The problem: Would you return, word for word, the lines of the data below from the line with "all: rewrite ?(small_bits idx 10 n) by lia." through the line with "(** * Yacht", and no others?

Information provided:
Lemma small_bits x k n : 0 <= x < 2 ^ k -> k <= n -> Z.testbit x n = false.
Proof.
  intros Hx Hn. destruct (Z.eq_dec x 0) as [-> | Hne].
  - apply Z.bits_0.
  - assert (Hk : 0 <= k).
    { destruct (Z.leb_spec 0 k); [assumption|].
      rewrite Z.pow_neg_r in Hx by lia. lia. }
    apply Z.bits_above_log2; [lia|].
    assert (Z.log2 x < k) by (apply Z.log2_lt_pow2; lia). lia.
Qed.

(** The masks of the source as sets of bits. *)
Ltac masks :=
  change 0x3ff with (Z.ones 10) in *;
  change 0xfff with (Z.ones 12) in *;
  change 0xFFFFF with (Z.ones 20) in *;
  change 3 with (Z.ones 2) in *;
  change 0xfffffc00 with (Z.ldiff (Z.ones 32) (Z.ones 10)) in *;
  change 0xfff003ff with (Z.lor (Z.ones 10) (Z.ldiff (Z.ones 32) (Z.ones 20))) in *;
  change 0xFFCFFFFF with (Z.lor (Z.ones 20) (Z.ldiff (Z.ones 32) (Z.ones 22))) in *;
  change 0xFF3FFFFF with (Z.lor (Z.ones 22) (Z.ldiff (Z.ones 32) (Z.ones 24))) in *;
  change META_BASE with (Z.ldiff (Z.ones 32) (Z.ones 30)) in *.

Ltac bit_rw :=
  repeat first
    [ rewrite Z.land_spec | rewrite Z.lor_spec | rewrite Z.ldiff_spec
    | rewrite Z.shiftr_spec by lia | rewrite Z.shiftl_spec by lia
    | rewrite u32_bits | rewrite testbit_ones_full by lia ].

Ltac bit_cases :=
  repeat match goal with
    | |- context [?a <? ?b] => destruct (Z.ltb_spec a b)
    | |- context [?a <=? ?b] => destruct (Z.leb_spec a b)
    end;
  repeat match goal with
    | |- context [Z.testbit ?a ?k] => rewrite (Z.testbit_neg_r a k) by lia
    end;
  cbn [andb orb negb];
  rewrite ?andb_true_r, ?andb_false_r, ?orb_false_r, ?orb_true_r;
  try reflexivity; try lia.

(** Equality of two numbers, bit by bit. *)
Ltac by_bits :=
  masks; apply Z.bits_inj'; let n := fresh "n" in let Hn := fresh "Hn" in
  intros n Hn; bit_rw.

Lemma ma_index_set_0_get_0 ma idx :
  0 <= idx < 1024 ->
  Z.land (Z.shiftr (Z.lor (Z.land ma 0xfff003ff) (u32 (Z.shiftl idx 10))) 10) 0x3ff = idx.
Proof.
  intros H. by_bits. bit_cases.
  all: try (replace (n + 10 - 10) with n by lia).
  all: rewrite ?(small_bits idx 10 n) by lia.
  all: bit_cases.
Qed.
(** * IS31FL3733 "simple" LED-matrix driver: shadow buffers and their flush

    A shallow embedding of [drivers/led/issi/is31fl3733-simple.c].

    The C file keeps five global arrays (the I2C transfer buffer, the PWM and
    LED-control shadow pages, and one "update required" flag per page and
    device).  They are the fields of [world] below, next to the state of the
    I2C bus.  Every driver function is a computation in a small monad that
    threads the world, collects the bus transactions it performed, and
    faults on an access outside an array (undefined behaviour in C). *)

From Stdlib Require Import ZArith List Lia Bool.
From stdpp Require Import base tactics option list.
Import ListNotations.

#[local] Open Scope Z_scope.

(** ** Machine integers *)

(** Conversion to [uint8_t]. *)
Definition uint8 (x : Z) : Z := x mod 256.

Definition is_byte (x : Z) : Prop := 0 <= x < 256.

(** ** Board description *)

(** [is31_led] of the driver header: the device an LED hangs off and the
    register offset of the LED inside a page. *)
Record is31_led : Type := { driver : Z; v : Z }.

(** ** Bus transactions *)

(** One call of [i2c_transmit], with the status it returned. *)
Record i2c_call : Type := {
  tx_address : Z;
  tx_data : list Z;
  tx_timeout : Z;
  tx_status : Z
}.
(** * Yacht propulsion selector: the sizing and selection engine of [app.py]

    A shallow embedding of [estimate_total_power_kw], [choose_target_prop_rpm],
    [nearest_ratio] and [select_propulsion], and the properties of the
    specification that concern them.

    Numbers.  Python floats and ints are read as exact rationals ([Q]): the
    arithmetic is the idealised one, without rounding, overflow, infinities
    or NaN.  Numeric equality is [Qeq] ([==]).  The one operation of the
    source that has no rational definition, [D ** (2/3)], is a variable of the
    development ([pow_two_thirds]); every theorem holds whatever that function
    is.

    Text.  Strings are ASCII; [lower] and [strip] are Python's [str.lower]
    and [str.strip] on that range.

    Libraries.  The sort of the ranked frame is pandas' [sort_values]; it is
    a variable too ([sort_values]), assumed to return a descending
    permutation where a property needs it.

    State.  The two catalogs are module globals of the source;
    [select_propulsion] is written in state-passing style over them, and the
    properties hold for any contents, the shipped ones included. *)

From Stdlib Require Import QArith Qabs Qminmax Qround ZArith List String Ascii Bool.
From Stdlib Require Import Lia Lqa Permutation Sorted.
Import ListNotations.
(** * simplegrep: a shallow embedding of examples/simplegrep.c

    The program loads a file into a byte buffer and runs five substring
    scanning strategies over it, each of which reports its matches through
    the callback [eventHandler], which bumps the global counter [gsHint].

    The development below models
    - the C integer types involved ([int], [char], [size_t]) as [Z] with
      their wrap-around written out;
    - the global [gsHint] as a field of an explicit machine state threaded
      through every function;
    - [for] loops with a well-founded loop combinator that checks the loop
      condition before every iteration, exactly as C does;
    - reads outside the input buffer and writes outside the local array
      [tmpHint] as traps (the C program has undefined behaviour there). *)

From Stdlib Require Import ZArith List Lia Bool Zwf Wellfounded.
From Stdlib Require Import Strings.Byte Strings.String.
Import ListNotations.

Local Open Scope Z_scope.

(** ** Machine integers *)

Module MachInt.

(** [int] is 32 bits wide, two's complement. *)
Definition INT_MIN : Z := - 2 ^ 31.
Definition INT_MAX : Z := 2 ^ 31 - 1.
Definition UINT_MAX : Z := 2 ^ 32 - 1.

(** Conversion of a mathematical integer to [int]. *)
Definition int_wrap (z : Z) : Z := (z + 2 ^ 31) mod 2 ^ 32 - 2 ^ 31.

(** [size_t] is 64 bits wide (LP64). *)
Definition SIZE_MOD : Z := 2 ^ 64.
Definition sz_wrap (z : Z) : Z := z mod SIZE_MOD.
Definition sz_add (a b : Z) : Z := sz_wrap (a + b).
Definition sz_sub (a b : Z) : Z := sz_wrap (a - b).
(** * Name database of a decompiled binary (bin2llvmir/providers/names.cpp)

    A shallow embedding of [Name], [Names], [NameContainer] and
    [NamesProvider], together with the pieces of the C++ standard library
    (formatted stream extraction, [std::getline], [std::set], [std::map])
    whose behaviour the code relies on, and the properties of the name
    registry proved over that embedding. *)

From Stdlib Require Import ZArith String Ascii List Lia Bool Sorted.
From stdpp Require Import gmap strings list pretty.

Open Scope string_scope.
Open Scope Z_scope.

(** ** Characters and strings as the C library classifies them *)

Module cxx.

(** [std::isspace] in the "C" locale: space, and the controls \t \n \v \f \r. *)
Definition isspace (c : ascii) : bool :=
  let n := N_of_ascii c in
  ((n =? 32) || ((9 <=? n) && (n <=? 13)))%N.

Definition isdigit (c : ascii) : bool :=
  let n := N_of_ascii c in ((48 <=? n) && (n <=? 57))%N.

(** [::tolower] in the "C" locale: only 'A'..'Z' change. *)
Definition tolower (c : ascii) : ascii :=
  let n := N_of_ascii c in
  if ((65 <=? n) && (n <=? 90))%N then ascii_of_N (n + 32) else c.

Fixpoint transform_tolower (s : string) : string :=
  match s with
  | EmptyString => EmptyString
  | String c r => String (tolower c) (transform_tolower r)
  end.

Definition empty (s : string) : bool :=
  match s with EmptyString => true | String _ _ => false end.

Definition newline : ascii := "010"%char.

(** *** Input streams

    An input stream ([std::ifstream], [std::stringstream]) is the text still
    to be read and the two state bits the code looks at. *)

Record istream : Type := mk_istream
  { rdbuf : string; failbit : bool; eofbit : bool }.

Definition stream_of (content : string) : istream :=
  {| rdbuf := content; failbit := false; eofbit := false |}.

Definition good (s : istream) : bool := negb (failbit s) && negb (eofbit s).
Definition eof (s : istream) : bool := eofbit s.
Definition fail (s : istream) : bool := failbit s.

Fixpoint skipws (s : string) : string :=
  match s with
  | EmptyString => EmptyString
  | String c r => if isspace c then skipws r else s
  end.

(** [istream::sentry]: a stream that is not good gets [failbit]; otherwise
    white space is skipped (unless [noskipws]) and running into the end of the
    text while skipping sets [failbit | eofbit]. *)
Definition sentry (noskipws : bool) (s : istream) : istream * bool :=
  if negb (good s) then
    ({| rdbuf := rdbuf s; failbit := true; eofbit := eofbit s |}, false)
  else if noskipws then (s, true)
  else
    match skipws (rdbuf s) with
    | EmptyString =>
        ({| rdbuf := EmptyString; failbit := true; eofbit := true |}, false)
    | rest => ({| rdbuf := rest; failbit := false; eofbit := false |}, true)
    end.

(** The characters up to the delimiter, and what follows the delimiter
    ([None] when the text ends before a delimiter is met). *)
Fixpoint until_newline (s : string) : string * option string :=
  match s with
  | EmptyString => (EmptyString, None)
  | String c r =>
      if Ascii.eqb c newline then (EmptyString, Some r)
      else let '(l, after) := until_newline r in (String c l, after)
  end.

(** [std::getline(is, str)]: the delimiter is extracted and dropped; reaching
    the end of the text sets [eofbit], and [failbit] too when nothing at all was
    extracted. *)
Definition getline (s : istream) (str : string) : istream * string :=
  match sentry true s with
  | (s', false) => (s', str)
  | (s', true) =>
      match until_newline (rdbuf s') with
      | (l, Some rest) =>
          ({| rdbuf := rest; failbit := false; eofbit := false |}, l)
      | (l, None) =>
          ({| rdbuf := EmptyString; failbit := empty l; eofbit := true |}, l)
      end
  end.

Definition INT_MIN : Z := - 2 ^ 31.
Definition INT_MAX : Z := 2 ^ 31 - 1.
Definition LONG_MIN : Z := - 2 ^ 63.
Definition LONG_MAX : Z := 2 ^ 63 - 1.

Fixpoint span_digits (s : string) : string * string :=
  match s with
  | EmptyString => (EmptyString, EmptyString)
  | String c r =>
      if isdigit c then let '(ds, rest) := span_digits r in (String c ds, rest)
      else (EmptyString, s)
  end.

Fixpoint decimal (acc : Z) (ds : string) : Z :=
  match ds with
  | EmptyString => acc
  | String c r => decimal (10 * acc + (Z.of_N (N_of_ascii c) - 48)) r
  end.

(** [num_get::get] for [long] with the stream's default [dec] base: an
    optional sign and decimal digits are accumulated; with no digit the
    conversion fails and, as C++11 prescribes, the value 0 is stored; a value
    out of range is stored as the nearest bound.  Result: value, failure,
    remaining text. *)
Definition num_get_long (s : string) : Z * bool * string :=
  let '(negative, s1) :=
    match s with
    | String c r =>
        if Ascii.eqb c "-"%char then (true, r)
        else if Ascii.eqb c "+"%char then (false, r)
        else (false, s)
    | EmptyString => (false, s)
    end in
  let '(ds, rest) := span_digits s1 in
  if empty ds then (0, true, rest)
  else
    let v := if negative : bool then - decimal 0 ds else decimal 0 ds in
    if v <? LONG_MIN then (LONG_MIN, true, rest)
    else if LONG_MAX <? v then (LONG_MAX, true, rest)
    else (v, false, rest).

Solution for this task:
  all: rewrite ?(small_bits idx 10 n) by lia.
  all: bit_cases.
Qed.
(** * IS31FL3733 "simple" LED-matrix driver: shadow buffers and their flush

    A shallow embedding of [drivers/led/issi/is31fl3733-simple.c].

    The C file keeps five global arrays (the I2C transfer buffer, the PWM and
    LED-control shadow pages, and one "update required" flag per page and
    device).  They are the fields of [world] below, next to the state of the
    I2C bus.  Every driver function is a computation in a small monad that
    threads the world, collects the bus transactions it performed, and
    faults on an access outside an array (undefined behaviour in C). *)

From Stdlib Require Import ZArith List Lia Bool.
From stdpp Require Import base tactics option list.
Import ListNotations.

#[local] Open Scope Z_scope.

(** ** Machine integers *)

(** Conversion to [uint8_t]. *)
Definition uint8 (x : Z) : Z := x mod 256.

Definition is_byte (x : Z) : Prop := 0 <= x < 256.

(** ** Board description *)

(** [is31_led] of the driver header: the device an LED hangs off and the
    register offset of the LED inside a page. *)
Record is31_led : Type := { driver : Z; v : Z }.

(** ** Bus transactions *)

(** One call of [i2c_transmit], with the status it returned. *)
Record i2c_call : Type := {
  tx_address : Z;
  tx_data : list Z;
  tx_timeout : Z;
  tx_status : Z
}.
(** * Yacht propulsion selector: the sizing and selection engine of [app.py]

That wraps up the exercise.